While the stepwise process is helpful for anyone, Minigan says, the earlier they begin to use the strategy, the more of a habit it can become – and the more effective and comfortable they can be in building their knowledge. It’s a self-perpetuating cycle: When students are allowed and enabled to ask their own questions, “they’re more curious,” he says. And, unsurprisingly, they learn more deeply.
They also think more deeply.
“An emphasis on critical thinking and 21st century skills — and the workplace moving away from automated jobs — has placed a new importance on inquiry skills,” Minigan says. “Although it hasn’t been taught traditionally, educators around the world are now leading the way and doing magnificent work teaching students how to ask and use their own questions.”
One of those educators is John Smithies, principal of the American School of Bombay, which uses inquiry-based pedagogy to guide students’ lessons, an endeavour he describes as “messy.”
“We have this idea that education is opening a lid and pouring in, but it’s not,” he says.
For Smithies, encouraging questioning in the classroom serves two purposes: First, it allows children to access information that is relevant – and thus, more usable. And second, it develops their resilience to keep pursuing it.
“If you (a student) come to me with a question that’s not very well formed or thought through or deep, I might push back a little bit and ask you to rethink that question, think more broadly,” he says. “Questions teach you to learn to struggle. If you ask good questions, it’s not always easy to find the answers. You have to keep going back to the drawing board.”
Understanding the world
Questions, curiosity, inquiry may be world-building stuff, but it’s also common, everyday – banal, even – perhaps only notable in its absence; studies of children in high-risk environments show that less exposure to question-and-answer exchanges correlates with difficulty in school. Which suggests that the interaction of questioning – not just the asking, but also the receiving an answer– is just as critical to learning.
But just like questions, some answers are better than others. To what degree weak explanations affect children’s interest in learning is unclear (it’s something Mills’ ThinkLab is currently studying), but any answer is better than none, Mills says.
“Give it a shot,” she advises parents. “You can say, ‘I don’t know, but here’s what I think. Now, let’s look it up.’”
Or, she says, your answer can take the form of a question to help your child figure out information for himself. She uses an example of a rolling ball. A child might ask, “Why is the ball moving the way it is moving?” Asking more questions can help the child find the right answer. Is there a wind blowing it? (No.) Is someone pushing it? (No.) Is someone pulling it? (No.) Is the floor slanted? (Yes.) Is the ball rolling because the floor is slanted? (Yes.)
And your child has just discovered something about physics.
In fact, perhaps the most important thing that parents can do to encourage questions is to model inquisitiveness themselves.
Asking our own questions models “that it’s OK not to know things,” Mills says. Plus, they are sometimes answers in themselves. Mills’ research has found that preschoolers are able to listen to question-and-answer interactions between others and apply the overheard information to solve problems set before them.

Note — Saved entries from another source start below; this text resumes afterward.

(* ===== verification/RouterProps.v ===== *)
(** * What the tick router promises

    The ticks of the shared stream reach the series that owns their subscription, in the
    order of their arrival and each at most once; the queues are bounded, and every
    subscription has exactly one owner. *)

From S2P Require Import Prelude Datetime Dec PyFloat Json Domain Market Candles MarketHealth Backfill LiveRuntime TickRouter.

(** A source that also keeps what it gave. *)
Definition recorded {T} (source : LiveTickSource T) : LiveTickSource (T * list MarketTick) := {|
  subscribe_market_ticks symbol := py_zoom fst (fun w s => (w, snd s)) (subscribe_market_ticks symbol);
  receive_market_tick timeout := fun s =>
    let '(r, w) := receive_market_tick timeout (fst s) in (r, (w, match r with Ok (Some t) => snd s ++ [t] | _ => snd s end));
  unsubscribe_market_ticks id := py_zoom fst (fun w s => (w, snd s)) (unsubscribe_market_ticks id)
|}.

(** Calls on a router. *)
Inductive router_call : Type :=
| R_register (x : MarketSeriesId)
| R_subscribe (x : MarketSeriesId) (symbol : string)
| R_receive (x : MarketSeriesId) (timeout : float)
| R_unsubscribe (x : MarketSeriesId) (id : string).

Section router.
Context {T : Type} (source : LiveTickSource T).
#[local] Instance source_recorded : LiveTickSource (T * list MarketTick) := recorded source.
Abbreviation router := (SharedMarketTickRouter (T * list MarketTick)).
Implicit Types (s : router) (x y : MarketSeriesId) (t : MarketTick).

(** ** What is observed *)

Definition given s : list MarketTick := snd (ro_source s).
Definition queue_of x s : list MarketTick := from_option ru_ticks [] (ro_routes s !! x).
Definition dropped_of x s : Z := from_option ru_dropped_ticks 0 (ro_routes s !! x).

(** The series that a tick of the stream is for. *)
Definition owner s t : option MarketSeriesId :=
  match ro_subscriptions s !! mt_subscription_id t with
  | Some x => if bool_decide (mt_broker t = ro_broker s) && matches_series t x then Some x else None
  | None => None
  end.

Abbreviation passing := (list (MarketSeriesId * MarketTick)).
Definition picked x (l : passing) : list MarketTick := snd <$> List.filter (fun p => bool_decide (fst p = x)) l.

(** What the source gave between two states, with the owner at the time. *)
Definition heard_between s s' : passing := omap (fun t => (fun x => (x, t)) <$> owner s t) (drop (length (given s)) (given s')).

(** A call: what was heard, what was handed out, and the state after it. *)
Definition router_step (c : router_call) s : passing * passing * router :=
  match c with
  | R_register x => let '(_, s') := router_register x s in ([], [], s')
  | R_subscribe x symbol => let '(_, s') := router_subscribe x symbol s in ([], [], s')
  | R_receive x timeout =>
      let '(r, s') := router_receive x timeout s in (heard_between s s', match r with Ok (Some t) => [(x, t)] | _ => [] end, s')
  | R_unsubscribe x id => let '(_, s') := router_unsubscribe x id s in ([], [], s')
  end.

Fixpoint router_run (cs : list router_call) s : passing * passing * router :=
  match cs with
  | [] => ([], [], s)
  | c :: cs =>
      let '(heard1, handed1, s1) := router_step c s in let '(heard2, handed2, s2) := router_run cs s1 in
      (heard1 ++ heard2, handed1 ++ handed2, s2)
  end.

(** ** The cases of a call to [receive] *)

Inductive received x s : res (option MarketTick) -> router -> Prop :=
| rc_nothing r s' : (forall t, r <> Ok (Some t)) -> given s' = given s -> (forall y, queue_of y s' = queue_of y s) ->
    (forall y, dropped_of y s' = dropped_of y s) -> received x s r s'
| rc_queued t s' : queue_of x s = t :: queue_of x s' -> given s' = given s -> (forall y, y <> x -> queue_of y s' = queue_of y s) ->
    (forall y, dropped_of y s' = dropped_of y s) -> received x s (Ok (Some t)) s'
| rc_own t s' : queue_of x s = [] -> owner s t = Some x -> given s' = given s ++ [t] -> (forall y, queue_of y s' = queue_of y s) ->
    (forall y, dropped_of y s' = dropped_of y s) -> received x s (Ok (Some t)) s'
| rc_foreign t y s' : y <> x -> owner s t = Some y -> Z.of_nat (length (queue_of y s)) < ro_queue_size s -> given s' = given s ++ [t] -> queue_of y s' = queue_of y s ++ [t] ->
    (forall z, z <> y -> queue_of z s' = queue_of z s) -> (forall z, dropped_of z s' = dropped_of z s) -> received x s (Ok None) s'
| rc_dropped t y s' e : y <> x -> owner s t = Some y -> given s' = given s ++ [t] -> (forall z, queue_of z s' = queue_of z s) ->
    dropped_of y s' = dropped_of y s + 1 -> (forall z, z <> y -> dropped_of z s' = dropped_of z s) -> received x s (Err e) s'
| rc_stray t s' e : owner s t = None -> given s' = given s ++ [t] -> (forall y, queue_of y s' = queue_of y s) ->
    (forall y, dropped_of y s' = dropped_of y s) -> received x s (Err e) s'.

Lemma put_route_run x f s : put_route x f s = (Ok tt, s <| ro_routes ::= alter f x |>).
Proof. done. Qed.

(** A change of one route. *)
Lemma altered x f route s s' :
  ro_routes s !! x = Some route -> ro_routes s' = alter f x (ro_routes s) ->
  queue_of x s' = ru_ticks (f route) /\ dropped_of x s' = ru_dropped_ticks (f route)
  /\ forall y, y <> x -> queue_of y s' = queue_of y s /\ dropped_of y s' = dropped_of y s.
Proof.
  intros Hx E. unfold queue_of, dropped_of. rewrite E, lookup_alter_eq, Hx. split_and!; [done|done|]. intros y Hy. by rewrite lookup_alter_ne.
Qed.

(** [target_for] finds the owner. *)
Lemma target_for_run t s r s' :
  target_for t s = (r, s') ->
  given s' = given s /\ ro_routes s' = ro_routes s /\ ro_queue_size s' = ro_queue_size s
  /\ match owner s t with Some y => r = Ok y | None => exists e, r = Err e end.
Proof.
  unfold target_for, owner. rewrite py_bind_run. cbn [py_gets]. destruct (bool_decide _); cbn [negb].
  2:{ rewrite py_bind_run. intros [= <- <-]. split_and!; try done. destruct (_ !! _); by eexists. }
  rewrite py_bind_run. cbn [py_gets]. destruct (ro_subscriptions s !! _) as [y|]; [|rewrite py_bind_run; intros [= <- <-]; split_and!; try done; by eexists].
  unfold validate_tick. rewrite py_bind_run. destruct (matches_series t y); cbn [andb]; intros [= <- <-]; split_and!; try done; by eexists.
Qed.

(** ** The invariant of a router *)

Record router_ok s : Prop := mk_router_ok {
  rk_subscriptions : forall id x, ro_subscriptions s !! id = Some x <-> exists r, ro_routes s !! x = Some r /\ ru_subscription_id r = Some id;
  rk_queues : forall x, Z.of_nat (length (queue_of x s)) <= ro_queue_size s /\ Forall (fun t => matches_series t x = true) (queue_of x s);
  rk_routes : Z.of_nat (size (ro_routes s)) <= ro_max_series s
}.

Lemma owner_registered s t x : router_ok s -> owner s t = Some x -> is_Some (ro_routes s !! x).
Proof.
  intros R. unfold owner. destruct (_ !! _) as [y|] eqn:E; [|done]. destruct (_ && _); [|done]. intros [= ->].
  apply (rk_subscriptions _ R) in E as (r & -> & _). by eexists.
Qed.

Lemma owner_matches s t x : owner s t = Some x -> matches_series t x = true.
Proof. unfold owner. destruct (_ !! _) as [y|]; [|done]. destruct (_ && _) eqn:E; [|done]. intros [= ->]. by apply andb_true_iff in E as [_ ?]. Qed.

(** Neither the queues nor the counts of dropped ticks change. *)
Definition undisturbed s s' : Prop := forall y, queue_of y s' = queue_of y s /\ dropped_of y s' = dropped_of y s.

Lemma enqueue_cases y t s r s' : is_Some (ro_routes s !! y) -> enqueue y t s = (r, s') ->
  given s' = given s
  /\ ((exists e, r = Err e) /\ (forall z, queue_of z s' = queue_of z s) /\ dropped_of y s' = dropped_of y s + 1
       /\ (forall z, z <> y -> dropped_of z s' = dropped_of z s)
      \/ r = Ok tt /\ Z.of_nat (length (queue_of y s)) < ro_queue_size s /\ queue_of y s' = queue_of y s ++ [t] /\ (forall z, z <> y -> queue_of z s' = queue_of z s)
         /\ (forall z, dropped_of z s' = dropped_of z s)).
Proof.
  intros [route Hr]. unfold enqueue. rewrite py_bind_run. unfold route_of. rewrite Hr. rewrite py_bind_run. cbn [py_gets].
  assert (queue_of y s = ru_ticks route /\ dropped_of y s = ru_dropped_ticks route) as [Hq Hd] by (unfold queue_of, dropped_of; by rewrite Hr).
  destruct (Z.leb_spec (ro_queue_size s) (Z.of_nat (length (ru_ticks route)))) as [Hfull|Hfree].
  - rewrite py_bind_run, put_route_run, py_bind_run. intros [= <- Es]. split; [by subst s'|]. left. split; [by eexists|].
    destruct (altered y (fun r => r <| ru_dropped_ticks ::= Z.succ |>) route s s' Hr) as (Q & D & O); [by subst s'|].
    split; [|split; [rewrite D; cbn; lia|intros z Hz; by apply O]]. intros z. destruct (decide (z = y)) as [->|Hz]; [by rewrite Q, Hq|by apply O].
  - rewrite put_route_run. intros [= <- Es]. split; [by subst s'|]. right. split; [done|]. split; [by rewrite Hq|].
    destruct (altered y (fun r => r <| ru_ticks ::= fun l => l ++ [t] |> <| ru_routed_ticks ::= Z.succ |>) route s s' Hr) as (Q & D & O); [by subst s'|].
    split; [by rewrite Q, Hq|]. split; [intros z Hz; by apply O|]. intros z. destruct (decide (z = y)) as [->|Hz]; [by rewrite D, Hd|by apply O].
Qed.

The trick is, as parents, to keep questioning alive as a means of discovery. If preschoolers start by asking parents 100 questions a day, by middle school they’ve all but stopped, according to a 2010 Newsweek report whose title, “The Creativity Crisis,” hints at the consequences of such a decline:
“It’s no coincidence that this same time is when student motivation and engagement plummet. They didn’t stop asking questions because they lost interest: it’s the other way around. They lost interest because they stopped asking questions.”